Saved entries:

(** Every reading of [sym_re] sets the group, to one or more members of
    [[A-Z.]] as [re.IGNORECASE] understands the set. *)
Lemma sym_re_group prev w rest g m :
  Matches true sym_re prev w rest g m ->
  exists w0 t, w = w0 ++ t /\ m = Some t /\ t <> [] /\
               Forall (fun x => set_match true sym_set x = true) t.
Proof.
  unfold sym_re, seqs. simpl fold_right. intros Hm.
  apply matches_seq_inv in Hm as (w1 & w' & g1 & -> & _ & Hm).
  apply matches_seq_inv in Hm as (w2 & w'' & g2 & -> & _ & Hm).
  apply matches_seq_inv in Hm as (w3 & w4 & g3 & -> & Hg & He).
  apply matches_eps_inv in He as [-> ->].
  apply matches_group_inv in Hg as [-> [g4 Hrep]].
  apply matches_rep_set in Hrep as (Hall & Hlo & _).
  exists (w1 ++ w2), w3. rewrite app_nil_r, <- app_assoc.
  split; [reflexivity|]. split; [reflexivity|]. split; [|exact Hall].
  intros ->. simpl in Hlo. lia.
Qed.

(** Every reading of [dash_re] sets the group, to one to five capitals
    A-Z. *)
Lemma dash_re_group prev w rest g m :
  Matches false dash_re prev w rest g m ->
  exists t, m = Some t /\ (1 <= length t <= 5)%nat /\
            Forall (fun x => is_upper_AZ x = true) t.
Proof.
  unfold dash_re, seqs. simpl fold_right. intros Hm.
  apply matches_seq_inv in Hm as (w1 & w' & g1 & -> & _ & Hm).
  apply matches_seq_inv in Hm as (w2 & w'' & g2 & -> & _ & Hm).
  apply matches_seq_inv in Hm as (w3 & w''' & g3 & -> & Hg & Hm).
  apply matches_seq_inv in Hm as (w4 & w5 & g4 & -> & Hb & He).
  apply matches_eps_inv in He as [-> ->].
  apply matches_wordb_inv in Hb as [-> ->].
  apply matches_group_inv in Hg as [-> [g5 Hrep]].
  apply matches_rep_set in Hrep as (Hall & Hlo & Hhi).
  specialize (Hhi _ eq_refl).
  exists w3. split; [reflexivity|]. split; [lia|].
  eapply Forall_impl; [exact Hall|]. intros x Hx. simpl in Hx.
  rewrite orb_false_r in Hx. exact Hx.
Qed.
(** What the part of [saveTransactions] that follows the loading of the
    hashes does with the set it is given. *)
Lemma saveNew_spec
    (config : Config) (sheet : GoogleSheetsStorage.Spreadsheet)
    (existingHashes : gset string) (txns : list Obj)
    (t : GoogleSheetsStorage.Trace) :
  let newTxns :=
    List.filter (GoogleSheetsStorage.selected config existingHashes) txns in
  exists stats t',
    GoogleSheetsStorage.saveNew config sheet existingHashes txns t
    = (Normal stats, t')
    /\ GoogleSheetsStorage.appended t'
       = GoogleSheetsStorage.appended t
         ++ (if (0 <? length newTxns)%nat
             then [map (GoogleSheetsStorage.tableRow
                          (bool_decide
                             ("raw" ∈ GoogleSheetsStorage.headerValues sheet)))
                       newTxns]
             else [])
    /\ (forall tx,
          In tx newTxns ->
          In tx txns
          /\ GoogleSheetsStorage.has existingHashes (prop tx "hash") = false
          /\ (GoogleSheetsStorage.moneyman config = true ->
              GoogleSheetsStorage.has existingHashes (prop tx "uniqueId")
              = false)
          /\ prop tx "status" <> GoogleSheetsStorage.Pending)
    /\ (forall tx,
          GoogleSheetsStorage.keyPresent config existingHashes tx = true
          \/ prop tx "status" = GoogleSheetsStorage.Pending ->
          ~ In tx newTxns)
    /\ existing stats
       = Z.of_nat
           (length
              (List.filter
                 (GoogleSheetsStorage.counted config existingHashes) txns))
    /\ (forall tx,
          GoogleSheetsStorage.counted config existingHashes tx = true ->
          GoogleSheetsStorage.keyPresent config existingHashes tx = true).
Proof.
  intros newTxns.
  destruct (GoogleSheetsFacts.filterCounting_spec config existingHashes txns
              (GoogleSheetsStorage.createSaveStats "Google Sheets"
                 (GoogleSheetsStorage.worksheetName config)))
    as (stats1 & Efilter & Hex & _ & _).
  simpl in Hex.
  assert (forall tx,
            In tx newTxns ->
            In tx txns
            /\ GoogleSheetsStorage.has existingHashes (prop tx "hash") = false
            /\ (GoogleSheetsStorage.moneyman config = true ->
                GoogleSheetsStorage.has existingHashes (prop tx "uniqueId")
                = false)
            /\ prop tx "status" <> GoogleSheetsStorage.Pending) as Hnew.
  { intros tx Hin. apply filter_In in Hin. destruct Hin as [Hin Hsel].
    split; [exact Hin|]. by apply GoogleSheetsFacts.selected_new. }
  assert (forall tx,
            GoogleSheetsStorage.keyPresent config existingHashes tx = true
            \/ prop tx "status" = GoogleSheetsStorage.Pending ->
            ~ In tx newTxns) as Hnot.
  { intros tx Hwhy Hin. apply filter_In in Hin. destruct Hin as [_ Hsel].
    unfold GoogleSheetsStorage.selected in Hsel.
    apply andb_true_iff in Hsel. destruct Hsel as [Hkey Hst].
    destruct Hwhy as [Hp|Hp].
    - rewrite Hp in Hkey. discriminate.
    - apply negb_true_iff, bool_decide_eq_false in Hst. contradiction. }
  assert (forall tx,
            GoogleSheetsStorage.counted config existingHashes tx = true ->
            GoogleSheetsStorage.keyPresent config existingHashes tx = true)
    as Hcounted.
  { intros tx Hc. by apply GoogleSheetsFacts.counted_not_selected. }
  unfold GoogleSheetsStorage.saveNew. rewrite Efilter. fold newTxns.
  rewrite length_map.
  destruct (0 <? length newTxns)%nat eqn:Hlen.
  - unfold bind, GoogleSheetsStorage.requestAddRows,
      GoogleSheetsStorage.onProgress. simpl.
    destruct (GoogleSheetsStorage.addRows sheet _) as [[]|reason] eqn:Eadd.
    + destruct (negb (GoogleSheetsStorage.moneyman config));
        eexists _, _; (split; [reflexivity|]); simpl;
        repeat split; auto; apply Hnew; auto.
    + destruct (negb (GoogleSheetsStorage.moneyman config)); simpl;
        match goal with
        | |- context [GoogleSheetsStorage.recover ?s ?n ?st ?tr] =>
            destruct (GoogleSheetsFacts.recover_spec s n st tr)
              as (stats' & t' & E & Happ & Hex')
        end;
        rewrite E; exists stats', t'; (split; [reflexivity|]);
        rewrite Happ, Hex'; simpl; repeat split; auto; apply Hnew; auto.
  - exists stats1, t. split; [reflexivity|]. rewrite app_nil_r.
    repeat split; auto; apply Hnew; auto.
Qed.
(** Every failed submission shows an error toast with a non-empty message. *)
Theorem error_toast_nonempty (fails : call -> option string) (pg : page) (d : db) :
  match createOrder fails pg d with
  | (inl e, _) => onError e <> ""
  | (inr _, _) => True
  end.
Proof.
  unfold_pipeline. split_pipeline; try exact I; try discriminate;
  try match goal with
  | H : (?m =? "") = false |- ?m <> "" => apply String.eqb_neq; exact H
  | H : validate_payment _ = Some ?e |- onError ?e <> "" =>
      apply validate_payment_error_shape in H as [[_ [m [ms [-> Hm]]]] | [_ [_ ->]]];
      [exact Hm | discriminate]
  end.
Qed.

(** When each item has exactly one price source (the joined product's
    non-zero price, or its own price) and a non-zero quantity, the Order
    Summary lines add up to [total]. *)
Theorem summary_matches_total (items : list item) :
  Forall (fun it =>
            (exists q, quantity it = Some q /\ q <> 0%Z)
            /\ ((price it = None /\ exists p, nested_price it = Some p /\ p <> 0%Z)
                \/ (nested_price it = None /\ exists p, price it = Some p))) items ->
  summary_sum items = Some (total items).
Proof.
  rewrite total_sum. induction 1 as [| it l [Hq Hp] _ IH]; [reflexivity |].
  cbn [summary_sum fold_right candidate_value_or_1].
  change (fold_right _ (Some 0%Z) l) with (summary_sum l). rewrite IH.
  rewrite (summary_amount_unit it Hq Hp). reflexivity.
Qed.

Lemma summary_matches_total_witness :
  Forall (fun it =>
            (exists q, quantity it = Some q /\ q <> 0%Z)
            /\ ((price it = None /\ exists p, nested_price it = Some p /\ p <> 0%Z)
                \/ (nested_price it = None /\ exists p, price it = Some p)))
    [mkItem (Some "a") None None (Some (mkProduct (Some 250%Z))) (Some 2%Z);
     mkItem None (Some "b") (Some 99%Z) None (Some 1%Z)]
  /\ summary_sum [mkItem (Some "a") None None (Some (mkProduct (Some 250%Z))) (Some 2%Z);
                  mkItem None (Some "b") (Some 99%Z) None (Some 1%Z)] = Some 599%Z.
Proof.
  assert (H : Forall (fun it =>
            (exists q, quantity it = Some q /\ q <> 0%Z)
            /\ ((price it = None /\ exists p, nested_price it = Some p /\ p <> 0%Z)
                \/ (nested_price it = None /\ exists p, price it = Some p)))
    [mkItem (Some "a") None None (Some (mkProduct (Some 250%Z))) (Some 2%Z);
     mkItem None (Some "b") (Some 99%Z) None (Some 1%Z)]).
  { constructor; [split | constructor; [split | constructor]].
    - exists 2%Z. split; [reflexivity | lia].
    - left. split; [reflexivity |]. exists 250%Z. split; [reflexivity | lia].
    - exists 1%Z. split; [reflexivity | lia].
    - right. split; [reflexivity |]. exists 99%Z. reflexivity. }
  split; [exact H |].
  rewrite (summary_matches_total _ H). reflexivity.
Defined.

(** When an item has both prices, non-zero and different, and a non-zero
    quantity, its Order Summary line uses the product's price while
    [total] uses the item's own price, and the two differ. *)
Theorem summary_line_mismatch (it : item) (a b q : Z) :
  price it = Some a -> nested_price it = Some b -> quantity it = Some q ->
  a <> 0%Z -> b <> 0%Z -> a <> b -> q <> 0%Z ->
  summary_sum [it] = Some (b * q)%Z /\ total [it] = (a * q)%Z /\ (b * q <> a * q)%Z.
Proof.
  intros Ha Hb Hq Ha0 Hb0 Hab Hq0.
  unfold summary_sum, summary_amount, total, unit_price, quantity_or_1, js_or_optZ; cbn.
  rewrite Ha, Hb, Hq. cbn.
  rewrite (proj2 (Z.eqb_neq a 0) Ha0), (proj2 (Z.eqb_neq b 0) Hb0), (proj2 (Z.eqb_neq q 0) Hq0).
  split; [f_equal; lia | split; [reflexivity | nia]].
Qed.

### WORK INSTRUCTIONS
Report each line of the records that holds the word "Lemma".

### EXPECTED OUTPUT
Lemma sym_re_group prev w rest g m :
Lemma dash_re_group prev w rest g m :
Lemma saveNew_spec
Lemma summary_matches_total_witness :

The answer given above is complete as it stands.